Your assignment: Copy out each line below that has the word "format" in it.

┄┄┄┄┄┄┄┄┄┄┄┄┄┄┄┄┄┄┄┄

(* ===== verification/FsTx.v ===== *)
(** * Triples for transactions

    [tx c cur p s0 H P V s]: process [cur] runs on CPU [c] inside a transaction that began
    in (or is framed by) [s0]; it holds the blocks of [H], the log has recorded the blocks
    of [P], and [V] is the content of every block as the file system sees it.  One rule per
    operation kernel/fs.c is built from. *)

From S2P Require Import Prelude Riscv CString Kalloc Vm Spinlock Proc ProcSpec Headers Codec Sleeplock.
From S2P Require Import Uart Printf Bio BioSpec Bcache Example ConsoleSpec Log Blocks LogSpec Crash LogOps Fs.

(** The part of the log's state that log_write does not touch. *)
Definition log_const (l : logstate) : Z * Z * Z * Z * Z :=
  (l_start l, l_size l, l_outstanding l, l_committing l, l_dev l).
Definition set_itable (s : kern) (g : list inode -> list inode) : kern :=
  s <| k_files ::= fun f => f <| fs_itable ::= g |> |>.
Definition sblock (s : kern) : superblock := fs_sb (k_files s).
Definition logsize (s : kern) : Z := l_size (fs_log (k_files s)).
Definition in_log (s : kern) (n : Z) : Prop := log_area (fs_log (k_files s)) n.

Record tx (c : cpu) (cur : nat) (p : proc) (s0 : kern) (H : gmap Z nat) (P : gset Z) (V : contents) (s : kern) : Prop := {
  tx_blocks : blocks c cur p (set_log s0 (fun _ => fs_log (k_files s))) H P V (fs_disk (k_files s0)) s;
  tx_log : log_inv s P;
  tx_const : log_const (fs_log (k_files s)) = log_const (fs_log (k_files s0));
  tx_open : 1 <= l_outstanding (fs_log (k_files s0))
}.

(** Room for [k] more blocks in the log. *)
Definition room (s0 : kern) (P : gset Z) (k : Z) : Prop := Z.of_nat (size P) + k <= logsize s0 - 1.

Section tx.
Context {D : DiskOps} {DL : DiskLaws} {B : Board} (c : cpu) (cur : nat) (p : proc).
Implicit Types (s : kern) (H : gmap Z nat) (P : gset Z) (V : contents) (n : Z) (b : nat).
Notation tx := (tx c cur p).

Lemma tx_start s P : calm s c cur [] -> k_procs s !! cur = Some p -> binv s p ∅ P -> log_inv s P ->
  1 <= l_outstanding (fs_log (k_files s)) -> tx s ∅ P (view s) s.
Proof.
  intros Hc Hp Hb Hl Ho. by split.
Qed.
Lemma tx_ext s0 H P V V' s : (forall k, V k = V' k) -> tx s0 H P V s -> tx s0 H P V' s.
Proof. intros E [T1 T2 T3 T4]. split; try done. by apply (blocks_ext c cur p _ H P V). Qed.

Lemma tx_step s0 H P V s H' V' s' : tx s0 H P V s ->
  blocks c cur p (set_log s0 (fun _ => fs_log (k_files s))) H' P V' (fs_disk (k_files s0)) s' -> tx s0 H' P V' s'.
Proof.
  intros [T1 T2 T3 T4] Hb. assert (El : fs_log (k_files s') = fs_log (k_files s)).
  { by rewrite (proj1 (bf_files _ _ _ (bl_frame _ _ _ _ _ _ _ _ _ Hb))). }
  split; rewrite ?El; try done. destruct T2 as [A1 A2 A3 A4]. split; rewrite ?El; try done.
  unfold ondisk in *. rewrite (bl_disk _ _ _ _ _ _ _ _ _ Hb). by rewrite (bl_disk _ _ _ _ _ _ _ _ _ T1) in A4.
Qed.

Lemma tx_clean s0 H P V s n : tx s0 H P V s -> n ∉ P -> H !! n = None -> V n = content (fs_disk (k_files s0)) n.
Proof. intros T. exact (blocks_clean c cur p _ H P V _ s n (tx_blocks _ _ _ _ _ _ _ _ T)). Qed.
Lemma tx_len s0 H P V s n : tx s0 H P V s -> length (V n) = Z.to_nat BSIZE.
Proof. intros T. exact (blocks_size c cur p _ H P V _ s n (tx_blocks _ _ _ _ _ _ _ _ T)). Qed.

Lemma bread_tx s0 H P V s n : tx s0 H P V s -> H !! n = None -> n ∈ P \/ (size (P ∪ dom H) < NBUF)%nat ->
  runs (bread ROOTDEV n) s (fun b s' => tx s0 (<[n := b]> H) P V s').
Proof.
  intros T Hn Hr. eapply runs_conseq; [by apply (bread_tri c cur p _ H P V _ s n (tx_blocks _ _ _ _ _ _ _ _ T))|].
  intros b s' Hb. by apply (tx_step s0 H P V s).
Qed.
Lemma data_tx s0 H P V s n b : tx s0 H P V s -> H !! n = Some b ->
  runs (buf_get b b_data) s (fun v s' => v = V n /\ s' = s).
Proof. intros T Hn. by apply (data_tri c cur p _ H P V _ s n b (tx_blocks _ _ _ _ _ _ _ _ T)). Qed.
Lemma edit_tx s0 H P V s n b g : tx s0 H P V s -> H !! n = Some b -> length (g (V n)) = Z.to_nat BSIZE ->
  runs (edit b g) s (fun _ s' => tx s0 H P (bset V n (g (V n))) s').
Proof.
  intros T Hn Hg. eapply runs_conseq; [by apply (edit_tri c cur p _ H P V _ s n b g (tx_blocks _ _ _ _ _ _ _ _ T))|].
  intros [] s' Hb. by apply (tx_step s0 H P V s).
Qed.
Lemma brelse_tx s0 H P V s n b : tx s0 H P V s -> H !! n = Some b -> n ∈ P \/ V n = content (fs_disk (k_files s0)) n ->
  runs (brelse b) s (fun _ s' => tx s0 (delete n H) P V s').
Proof.
  intros T Hn Hcl. eapply runs_conseq; [by apply (brelse_tri c cur p _ H P V _ s n b (tx_blocks _ _ _ _ _ _ _ _ T))|].
  intros [] s' Hb. by apply (tx_step s0 H P V s).
Qed.

Lemma log_len s P : log_inv s P -> Z.of_nat (size P) = l_n (fs_log (k_files s)).
Proof.
  intros [W Hnd -> _]. rewrite size_list_to_set by done. rewrite length_homes by done. pose proof (lw_n _ W). lia.
Qed.
Lemma log_write_tx s0 H P V s n b : tx s0 H P V s -> H !! n = Some b -> 0 <= n < 2 ^ 31 -> ~ in_log s0 n ->
  room s0 P 1 -> runs (log_write b) s (fun _ s' => tx s0 H ({[n]} ∪ P) V s').
Proof.
  intros [[Tc Tp Ti TV Td Tf] Tl Tk To] Hn Hr Ha Hroom. unfold room, logsize, in_log in *.
  pose proof (log_len s P Tl) as Hlen. injection Tk as K1 K2 K3 K4 K5.
  destruct (log_write_run s c cur p H P n b Tc Ti Hn Tl Hr) as (s' & E & Hi & HV & Hd & Hf); [lia..|].
  apply (runs_ok _ _ _ _ _ E).
  assert (El : fs_log (k_files s') = logged_block (fs_log (k_files s)) n) by (by rewrite (proj1 (bf_files _ _ _ Hf))).
  assert (Ec : log_const (logged_block (fs_log (k_files s)) n) = log_const (fs_log (k_files s))).
  { unfold logged_block. by case_decide. }
  split; [|apply (log_inv_logged s s' P n); try done; [unfold log_area in *; by rewrite K1, K2|lia]
          |rewrite El, Ec; unfold log_const; congruence|done].
  split; try done.
  - by apply (bframe_calm cur (set_log s (fun l => logged_block l n))), (calm_data s).
  - by rewrite (bf_cur _ _ _ Hf).
  - intros k. by rewrite HV.
  - by rewrite Hd.
  - rewrite El. apply (bframe_trans cur _ (set_log s (fun l => logged_block l n))); [|done].
    destruct Tf as [A1 A2 A3 A4 A5 (A8 & A9 & A10 & A11 & A12) A13 A14]. by split.
Qed.

(** ** The in-memory inodes *)

Lemma blocks_itable s0 H P V d s g : blocks c cur p s0 H P V d s ->
  blocks c cur p (set_itable s0 g) H P V d (set_itable s g).
Proof.
  intros [Hc Hp Hi HV Hd Hf]. split; try done; [by apply (calm_data s)|by apply (binv_frame s)|].
  destruct Hf as [A1 A2 A3 A4 A5 (A8 & A9 & A10 & A11 & A12) A13 A14]. split; try done.
  split_and!; try done. simpl. by rewrite A10.
Qed.
Lemma tx_itable s0 H P V s : tx s0 H P V s -> fs_itable (k_files s) = fs_itable (k_files s0).
Proof. intros T. apply (bf_files _ _ _ (bl_frame _ _ _ _ _ _ _ _ _ (tx_blocks _ _ _ _ _ _ _ _ T))). Qed.
Lemma tx_sb s0 H P V s : tx s0 H P V s -> fs_sb (k_files s) = sblock s0.
Proof. intros T. apply (bf_files _ _ _ (bl_frame _ _ _ _ _ _ _ _ _ (tx_blocks _ _ _ _ _ _ _ _ T))). Qed.

Lemma sb_tx {A} (Q : A -> kern -> Prop) (k : superblock -> M kern A) s0 H P V s : tx s0 H P V s ->
  runs (k (sblock s0)) s Q -> runs (mbind (fget fs_sb) k) s Q.
Proof. intros T Hk. apply runs_bind, runs_gets. by rewrite (tx_sb s0 H P V s T). Qed.

Lemma inode_get_tx {A} (f : inode -> A) s0 H P V s ip x : tx s0 H P V s -> fs_itable (k_files s0) !! ip = Some x ->
  runs (inode_get ip f) s (fun v s' => v = f x /\ s' = s).
Proof.
  intros T Hx. apply (runs_ok _ _ _ (f x) s); [|done]. unfold inode_get, fget. rewrite (bind_ok _ _ _ (fs_itable (k_files s)) s) by done.
  by rewrite (tx_itable s0 H P V s T), Hx.
Qed.
Lemma inode_set_tx g s0 H P V s ip x : tx s0 H P V s -> fs_itable (k_files s0) !! ip = Some x ->
  runs (inode_set ip g) s (fun _ s' => tx (set_itable s0 (alter g ip)) H P V s').
Proof.
  intros T Hx. apply (runs_ok _ _ _ tt (set_itable s (alter g ip))).
  { unfold inode_set, fget. rewrite (bind_ok _ _ _ (fs_itable (k_files s)) s) by done.
    rewrite (tx_itable s0 H P V s T), Hx. done. }
  destruct T as [T1 T2 T3 T4]. split; try done; [|by destruct T2].
  change (set_log (set_itable s0 (alter g ip)) (fun _ => fs_log (k_files (set_itable s (alter g ip)))))
    with (set_itable (set_log s0 (fun _ => fs_log (k_files s))) (alter g ip)). by apply blocks_itable.
Qed.

(** ** Messages *)

Lemma blocks_sent out s0 H P V d s : blocks c cur p s0 H P V d s -> blocks c cur p (sent out s0) H P V d (sent out s).
Proof.
  intros [Hc Hp Hi HV Hd Hf]. split; try done; [by apply (calm_data s)|by apply (binv_frame s)|].
  destruct Hf as [A1 A2 A3 A4 A5 A6 A13 A14]. split; try done. simpl. by rewrite A14.
Qed.
Lemma putall_run cs (Hidle : forall u, next_idle u = true) : forall s c' held, calm s c' cur held -> (length held < 90)%nat ->
  u_idle (fs_uart (k_files s)) = true -> Forall (fun ch => 0 <= ch < 256) cs -> putall cs s = Ok tt (sent cs s).
Proof.
  induction cs as [|ch cs IH]; intros s c' held Hc Hd Hi HF; [simpl; by rewrite sent_nil|].
  apply Forall_cons in HF as [Hch HF]. simpl.
  rewrite (bind_ok _ _ _ _ _ (consputc_run Hidle cur s c' held ch Hc Hd Hi (or_introl Hch))).
  assert ((ch =? BACKSPACE) = false) as -> by (apply Z.eqb_neq; unfold BACKSPACE; lia).
  rewrite (IH _ c' held); try done; [by rewrite sent_app|by apply sent_calm].
Qed.
Lemma printf_tx fmt (Hidle : forall u, next_idle u = true) s0 H P V s : tx s0 H P V s ->
  u_idle (fs_uart (k_files s0)) = true -> Forall (fun ch => 0 <= ch < 256) (format fmt []) ->
  runs (printf fmt []) s (fun _ s' => tx (sent (format fmt []) s0) H P V s').
Proof.
  intros [T1 T2 T3 T4] Hi HF. pose proof (bl_calm _ _ _ _ _ _ _ _ _ T1) as Hc.
  assert (Hfr : lk_free (k_mach s) LPr) by (by apply (ca_free _ _ _ _ Hc); [|set_solver]).
  assert (Hu : u_idle (fs_uart (k_files s)) = true) by (by rewrite (bf_uart _ _ _ (bl_frame _ _ _ _ _ _ _ _ _ T1))).
  destruct (calm_acquire s c cur [] LPr Hc Hfr ltac:(simpl; lia)) as [E1 Hc1].
  apply (runs_ok _ _ _ tt (sent (format fmt []) s)).
  { unfold printf. rewrite (bind_ok _ _ _ _ _ E1). set (s1 := s <| k_mach := _ |>) in *.
    rewrite (bind_ok _ _ _ _ _ (putall_run _ Hidle s1 _ _ Hc1 ltac:(simpl; lia) Hu HF)).
    rewrite (calm_release s (sent (format fmt []) s1) c cur [] LPr Hc Hfr eq_refl). by destruct s. }
  split; try done; [|by destruct T2].
  change (set_log (sent (format fmt []) s0) (fun _ => fs_log (k_files (sent (format fmt []) s))))
    with (sent (format fmt []) (set_log s0 (fun _ => fs_log (k_files s)))). by apply blocks_sent.
Qed.

End tx.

┄┄┄┄┄┄┄┄┄┄┄┄┄┄┄┄┄┄┄┄

Solution for this exercise:
  u_idle (fs_uart (k_files s0)) = true -> Forall (fun ch => 0 <= ch < 256) (format fmt []) ->
  runs (printf fmt []) s (fun _ s' => tx (sent (format fmt []) s0) H P V s').
  apply (runs_ok _ _ _ tt (sent (format fmt []) s)).
    rewrite (calm_release s (sent (format fmt []) s1) c cur [] LPr Hc Hfr eq_refl). by destruct s. }
  change (set_log (sent (format fmt []) s0) (fun _ => fs_log (k_files (sent (format fmt []) s))))
    with (sent (format fmt []) (set_log s0 (fun _ => fs_log (k_files s)))). by apply blocks_sent.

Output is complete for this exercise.